サムスンは8月に、スタイラスペンを内蔵するスマホ「Galaxy Note8」を発表しました。国内で取り扱われるNoteシリーズとしては、NTTドコモが2014年10月に発売した「Galaxy Note Edge SC-01G」から3年ぶりとなる新モデルとなります。

 

20171231tama13

 

同機は、「S8/S8+」に採用された縦横18.5:9のインフィニティディスプレイを踏襲するほか、トレンドであるデュアルレンズの背面カメラを搭載。また、Sペンを使ってアニメーションを描く機能など、新機能がふんだんに追加されています。国内未発売の「Galaxy Note7」で生じた発火問題を見事乗り越え、安全性にもしっかりと配慮した同機。

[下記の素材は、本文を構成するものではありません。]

(* ===== verification/SingleDemo.v ===== *)
(** * A single-venue calculation evaluated

    The engine of [SingleVenue] run on a small state: the theorems of [SingleResult]
    applied at a warm and healthy snapshot. *)

From S2P Require Import Prelude Effects PyDecimal PyFloat PyTime Models Lineage Rolling BookState MarketState Availability FeatureModels MetricHistory SingleVenue SingleResult.
Open Scope Z_scope.

(** ** A demonstration

    A state with two trades, a book change and one event of each other kind in every
    second: the third decision is warm and healthy. *)

Definition demo_settings : SingleVenueSettings :=
  {| svc_feature_windows_seconds := [1]; svc_zscore_lookback_seconds := 2;
     svc_maximum_events_per_stream := 10; svc_order_book_depth := 1;
     order_book_level_weights := [d1]; large_trade_notional_usdt := of_int 150;
     depth_walk_notional_usdt := of_int 100; abnormal_jump_zscore := float_of_int 4;
     atr_period_seconds := 1; breakout_lookback_seconds := 2; open_interest_stale_after_ms := 15000;
     block_entry_statuses := [DISCONNECTED]; svc_strategy_version := "1"; svc_code_version := "1" |}.

Definition demo_meta (t : Z) : metadata :=
  {| exchange := OKX; symbol := "BTC-USDT-PERP"; exchange_timestamp := t;
     local_receive_timestamp := t; normalization_timestamp := t; sequence_id := None;
     raw_payload_reference := None |}.
Definition demo_trade (t price quantity : Z) (side : AggressorSide) : Trade :=
  {| trade_meta := demo_meta t; trade_id := "1"; trade_price := of_int price;
     trade_quantity := of_int quantity; trade_contract_quantity := None; aggressor_side := side |}.
Definition demo_levels (price quantity : Z) : list OrderBookLevel :=
  [{| level_price := of_int price; level_quantity := of_int quantity |}].
Definition demo_checkpoint (i : Z) : FeatureBookCheckpoint :=
  {| cp_view := {| fv_generation := 1; fv_epoch := 1; fv_sequence_id := Some i;
                   fv_synchronized := true; fv_synchronized_since := Some 0;
                   fv_bids := demo_levels 99 (5 + i); fv_asks := demo_levels 101 5;
                   fv_pending_updates := 0; fv_last_error := None; fv_lineage := empty_lineage |};
     cp_source_event := None;
     cp_change := Some {| bid_quantity_delta := of_int (i * i); ask_quantity_delta := d0;
                          added_bid_quantity := of_int (i * i); added_ask_quantity := d0;
                          removed_bid_quantity := d1; removed_ask_quantity := d0;
                          order_flow_imbalance := of_int (i * i) |} |}.
Definition demo_liquidation (i : Z) : LiquidationEvent :=
  {| liquidation_meta := demo_meta (seconds i); liquidation_id := None; position_side := LONG;
     liquidation_price := of_int 100; liquidation_quantity := of_int (i * i);
     liquidation_contract_quantity := None |}.

Definition fill {T} (w : BoundedTimeWindow T) (l : list (Z * T)) : BoundedTimeWindow T :=
  foldl (λ w x, (append_at w x.1 x.2).1) w l.
Definition each_second {T} (f : Z → T) : list (Z * T) := map (λ i, (seconds i, f i)) [0; 1; 2; 3].
Definition demo_trades : list (Z * Trade) :=
  concat (map (λ i, [(seconds i - 500000, demo_trade (seconds i - 500000) 100 1 BUY);
                     (seconds i, demo_trade (seconds i) (100 + i * i) i SELL)]) [1; 2; 3]).

Definition demo_state_of (s : VenueSymbolState) : VenueSymbolState :=
  {| s with trades := fill (trades s) demo_trades;
            prices := fill (prices s) (map (λ x, (x.1, ETrade x.2)) demo_trades);
            open_interest := fill (open_interest s) (each_second (λ i,
              {| oi_meta := demo_meta (seconds i); open_interest_contracts := of_int (100 + i * i * i);
                 open_interest_base := None; open_interest_quote := None |}));
            funding_rates := fill (funding_rates s) (each_second (λ i,
              {| funding_meta := demo_meta (seconds i); funding_rate := of_int (i * i);
                 next_funding_timestamp := None |}));
            mark_prices := fill (mark_prices s) (each_second (λ i,
              {| mark_meta := demo_meta (seconds i); mark_price := of_int (100 + i * i) |}));
            index_prices := fill (index_prices s) (each_second (λ i,
              {| index_meta := demo_meta (seconds i); index_price := of_int 100 |}));
            liquidations := fill (liquidations s) (each_second demo_liquidation);
            book_history := fill (book_history s) (each_second demo_checkpoint) |}.

Definition demo_object (e : Exchange) (id : Z) : res state_object :=
  s ← create_state MarketState.demo_config e "BTC-USDT-PERP";
  w ← new_window MarketState.demo_config;
  Ok {| state_id := id; state_of := demo_state_of s; state_exchange_health := w |}.

(** The value of a run that does not raise. *)
Definition get_ok {A} (r : res A) : is_ok r = true → A :=
  match r with
  | Ok a => λ _, a
  | Err _ => λ H, False_rect A (Bool.diff_false_true H)
  end.
Lemma get_ok_spec {A} (r : res A) H : r = Ok (get_ok r H).
Proof. by destruct r. Qed.

Lemma demo_okx_ok : is_ok (demo_object OKX 1) = true.
Proof. by vm_compute. Qed.
Lemma demo_binance_ok : is_ok (demo_object BINANCE 2) = true.
Proof. by vm_compute. Qed.
Definition demo_okx : state_object := get_ok _ demo_okx_ok.
Definition demo_binance : state_object := get_ok _ demo_binance_ok.

Definition demo_digest (t : Z) (e : event) : string :=
  "0000000000000000000000000000000000000000000000000000000000000000".
Definition demo_fingerprint (l : SourceLineage) : string := "fingerprint".
Definition demo_feature_id (i : SingleIdentity) : UUID := exchange_value (si_exchange i).
Definition demo_log (x : float) : res float := Ok f0.
Definition demo_address (state : Z) (w : stream) (ordinal : Z) : Z := ordinal.

Abbreviation demo_calculate o i := (SingleVenue.calculate demo_settings demo_digest demo_fingerprint
  demo_feature_id "hash" demo_log demo_address o (utc (seconds i)) 1).
Abbreviation demo_reach := (engine_reach demo_settings demo_digest demo_fingerprint demo_feature_id "hash"
  demo_log demo_address).

Definition demo_after (o : state_object) (e : SingleVenueEngine) : SingleVenueEngine :=
  (demo_calculate o 2 (demo_calculate o 1 e).1).1.
Definition demo_engine : SingleVenueEngine := demo_after demo_okx (engine_init demo_settings).
Definition demo_engine' : SingleVenueEngine := demo_after demo_binance demo_engine.

Lemma demo_engine_reach : demo_reach demo_engine ∧ demo_reach demo_engine'.
Proof. split; repeat apply reach_calculate; apply reach_init. Qed.

Lemma demo_okx_run : is_ok (demo_calculate demo_okx 3 demo_engine).2 = true.
Proof. by vm_compute. Qed.
Lemma demo_binance_run : is_ok (demo_calculate demo_binance 3 demo_engine').2 = true.
Proof. by vm_compute. Qed.
Definition demo_okx_snapshot : FeatureSnapshot := get_ok _ demo_okx_run.
Definition demo_binance_snapshot : FeatureSnapshot := get_ok _ demo_binance_run.

Lemma pair_ok {A B} (x : A * res B) H : x = (x.1, Ok (get_ok x.2 H)).
Proof. rewrite <- get_ok_spec. apply surjective_pairing. Qed.

Lemma demo_okx_calculates :
  demo_calculate demo_okx 3 demo_engine =
    ((demo_calculate demo_okx 3 demo_engine).1, Ok demo_okx_snapshot).
Proof. apply pair_ok. Qed.
Lemma demo_binance_calculates :
  demo_calculate demo_binance 3 demo_engine' =
    ((demo_calculate demo_binance 3 demo_engine').1, Ok demo_binance_snapshot).
Proof. apply pair_ok. Qed.

Lemma demo_okx_warm : fs_is_warm demo_okx_snapshot = true ∧ fs_is_healthy demo_okx_snapshot = true.
Proof. by vm_compute. Qed.

Lemma snapshot_gates_explained_witness :
  fs_is_warm demo_okx_snapshot = none_of (NOT_WARM :: warm_codes) (fs_unavailable_reasons demo_okx_snapshot) ∧
  fs_is_healthy demo_okx_snapshot = none_of health_codes (fs_unavailable_reasons demo_okx_snapshot) ∧
  (fs_unavailable_reasons demo_okx_snapshot = [] ↔
     fs_is_warm demo_okx_snapshot = true ∧ fs_is_healthy demo_okx_snapshot = true).
Proof.
  exact (snapshot_gates_explained demo_settings demo_digest demo_fingerprint demo_feature_id "hash" demo_log
    demo_address demo_engine demo_okx (utc (seconds 3)) 1 _ demo_okx_snapshot (proj1 demo_engine_reach)
    demo_okx_calculates).
Defined.

Lemma warm_snapshot_has_inputs_witness :
  fs_is_warm demo_okx_snapshot = true ∧ CrossResult.inputs_present demo_okx_snapshot = true.
Proof.
  split; [exact (proj1 demo_okx_warm)|].
  exact (warm_snapshot_has_inputs demo_settings demo_digest demo_fingerprint demo_feature_id "hash" demo_log
    demo_address demo_engine demo_okx (utc (seconds 3)) 1 _ demo_okx_snapshot (proj1 demo_engine_reach)
    demo_okx_calculates (proj1 demo_okx_warm)).
Defined.

Definition demo_view (generation : Z) : FeatureBookView := {| missing_view with fv_generation := generation |}.

Lemma new_generation_clears_statistics_witness :
  ∃ e', note_generation (state_of demo_okx) (demo_view 2) demo_engine = (e', Ok tt) ∧
    (statistics_of demo_engine "OKX:BTC-USDT-PERP:1:return").2 ≠ None ∧
    statistics_of e' "OKX:BTC-USDT-PERP:1:return" = (None, None).
Proof.
  assert (dict_get (vs_exchange (state_of demo_okx), vs_symbol (state_of demo_okx))
    (book_generations demo_engine) = Some 1) as Hg by by vm_compute.
  destruct (new_generation_clears_statistics (state_of demo_okx) (demo_view 2) demo_engine 1 Hg ltac:(done))
    as (e' & He' & _ & Hkeys).
  exists e'. split; [exact He'|]. split; [by vm_compute|].
  rewrite (Hkeys "OKX:BTC-USDT-PERP:1:return"%string).
  replace (String.prefix (scope_of (state_of demo_okx)) "OKX:BTC-USDT-PERP:1:return") with true; [done|by vm_compute].
Defined.

(** ** The two venues compared *)

Definition nrmb (k : Z) (f : float) : bool :=
  match f with
  | S754_zero _ => true
  | S754_finite _ m e =>
    (2 ^ 52 <=? Z.pos m) && (Z.pos m <? 2 ^ 53) && (- k <=? e) && (e <=? k)
  | _ => false
  end.
Definition moderate_floats (f : FeatureSnapshot) : bool :=
  forallb (λ v, match v with Some x => nrmb 300 x | None => true end) (CrossResult.compared_floats f).

Lemma moderate_floats_spec f : moderate_floats f = true → CrossResult.floats_moderate f.
Proof.
  unfold moderate_floats, CrossResult.floats_moderate. rewrite forallb_forall. intros H. apply Forall_forall.
  intros v Hv%list_elem_of_In. specialize (H v Hv). destruct v as [x|]; [|done].
  destruct x as [s|s| |s m e]; try done. unfold nrmb in H. simpl. lia.
Qed.

Definition demo_pair : list FeatureSnapshot := [demo_okx_snapshot; demo_binance_snapshot].
Definition demo_cross : CrossVenue.CrossVenueSettings :=
  {| CrossVenue.cvc_strategy_version := "1"; CrossVenue.cvc_code_version := "1";
     CrossVenue.canonical_symbols := ["BTC-USDT-PERP"%string]; CrossVenue.feature_windows_seconds := [1];
     CrossVenue.zscore_lookback_seconds := 60; CrossVenue.abnormal_jump_zscore := float_of_int 4;
     CrossVenue.cross_venue_max_snapshot_age_ms := 2000;
     CrossVenue.cross_venue_max_time_difference_ms := 500;
     CrossVenue.cross_venue_zscore_minimum_samples := 2;
     CrossVenue.cross_venue_direction_epsilon := f0;
     CrossVenue.cross_venue_strength_tolerance := f0 |}.

Lemma Forall_pair {A} (P : A → Prop) x y : P x → P y → Forall P [x; y].
Proof. by repeat constructor. Qed.

Lemma demo_okx_newest : newest_source_timestamp demo_okx_snapshot = Some (seconds 3).
Proof. vm_compute. reflexivity. Qed.
Lemma demo_binance_newest : newest_source_timestamp demo_binance_snapshot = Some (seconds 3).
Proof. vm_compute. reflexivity. Qed.
Lemma demo_okx_moderate : CrossResult.floats_moderate demo_okx_snapshot.
Proof. apply moderate_floats_spec. vm_compute. reflexivity. Qed.
Lemma demo_binance_moderate : CrossResult.floats_moderate demo_binance_snapshot.
Proof. apply moderate_floats_spec. vm_compute. reflexivity. Qed.

Lemma demo_pair_engine :
  Forall (λ f, engine_snapshot demo_settings demo_digest demo_fingerprint demo_feature_id "hash" demo_log
      demo_address f ∧ CrossResult.floats_moderate f ∧
    ∀ t, newest_source_timestamp f = Some t → CrossAlign.in_calendar t) demo_pair.
Proof.
  assert (CrossAlign.in_calendar (seconds 3)) as Hcal
    by (unfold CrossAlign.in_calendar, min_datetime, max_datetime, seconds; lia).
  apply Forall_pair.
  - split; [|split; [exact demo_okx_moderate|intros t; rewrite demo_okx_newest; by intros [= <-]]].
    exists demo_engine, demo_okx, (utc (seconds 3)), 1. eexists.
    split; [exact (proj1 demo_engine_reach)|exact demo_okx_calculates].
  - split; [|split; [exact demo_binance_moderate|intros t; rewrite demo_binance_newest; by intros [= <-]]].
    exists demo_engine', demo_binance, (utc (seconds 3)), 1. eexists.
    split; [exact (proj2 demo_engine_reach)|exact demo_binance_calculates].
Qed.

Lemma demo_pair_ids : NoDup (map feature_snapshot_id demo_pair).
Proof.
  assert (map feature_snapshot_id demo_pair = ["OKX"; "BINANCE"]%string) as -> by by vm_compute.
  apply (bool_decide_unpack _). by vm_compute.
Qed.

Lemma demo_pair_spread x y :
  (CrossVenue.select_snapshot (CrossVenue.candidates_of demo_pair "BTC-USDT-PERP" 1) BINANCE (seconds 3)).1 = Some x →
  (CrossVenue.select_snapshot (CrossVenue.candidates_of demo_pair "BTC-USDT-PERP" 1) OKX (seconds 3)).1 = Some y →
  CrossResult.spread_in_range demo_cross CrossResult.demo_sha
    (CrossVenue.candidates_of demo_pair "BTC-USDT-PERP" 1) x y (seconds 3) 1 = true.
Proof.
  assert ((CrossVenue.select_snapshot (CrossVenue.candidates_of demo_pair "BTC-USDT-PERP" 1) BINANCE (seconds 3)).1 =
    Some demo_binance_snapshot) as -> by by vm_compute.
  assert ((CrossVenue.select_snapshot (CrossVenue.candidates_of demo_pair "BTC-USDT-PERP" 1) OKX (seconds 3)).1 =
    Some demo_okx_snapshot) as -> by by vm_compute.
  intros Hx%Some_inj Hy%Some_inj. subst. by vm_compute.
Qed.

2017年を代表する名機の一つに仕上がりました。

 

(4)シリーズの象徴であるホームボタンを撤廃――「iPhone X」に衝撃走る

新設された社屋「Apple Park」にあるスティーブ・ジョブズ・シアターにて、スペシャルイベントが開催されました。やはり、注目はシリーズ10周年を迎えたiPhone。ホームボタンを撤廃した「iPhone X」のデザイン変更は大きな話題となりました。

 

20171231tama14

 

象徴的な変化は、ホームボタンがなくなったこと。画面下部には、ホームインジケーターバーが表示され、ここをスワイプアップすると、ホーム画面に戻ります。また従来シリーズでは、ホームボタンに指紋認証機能が搭載されていましたが、これも廃止。そのかわりTureDepthカメラシステム(インカメラ)に組み込まれた「FaceID」機能で、顔認証を利用するように変わりました。

 

(5)ついにセルラー通信機能を搭載した「Apple Watch Series 3」も話題に

iPhone Xと同日に発表された「Apple Watch Series 3」も大きな進化を遂げました。リューズにある赤丸が目印の「GPS+セルラーモデル」では、ウォッチ単体で通信を利用することが可能に。つまり、iPhoneが手元になくても、通話などの機能を利用できます。ただし、通信を利用するには大手3キャリアとの専用プランを契約する必要です。

 

20171231tama15

 

また、小さな変化ですが、気圧高度計を内蔵したことも改良点の一つ。ランニングなどの際にどのくらいの高度変化があったのかを測定できるようになりました。ちなみに、ディスプレイ内部にアンテナを忍ばせることで、従来デザインをほぼ変えずに通信機能の追加が実現されていることもポイント。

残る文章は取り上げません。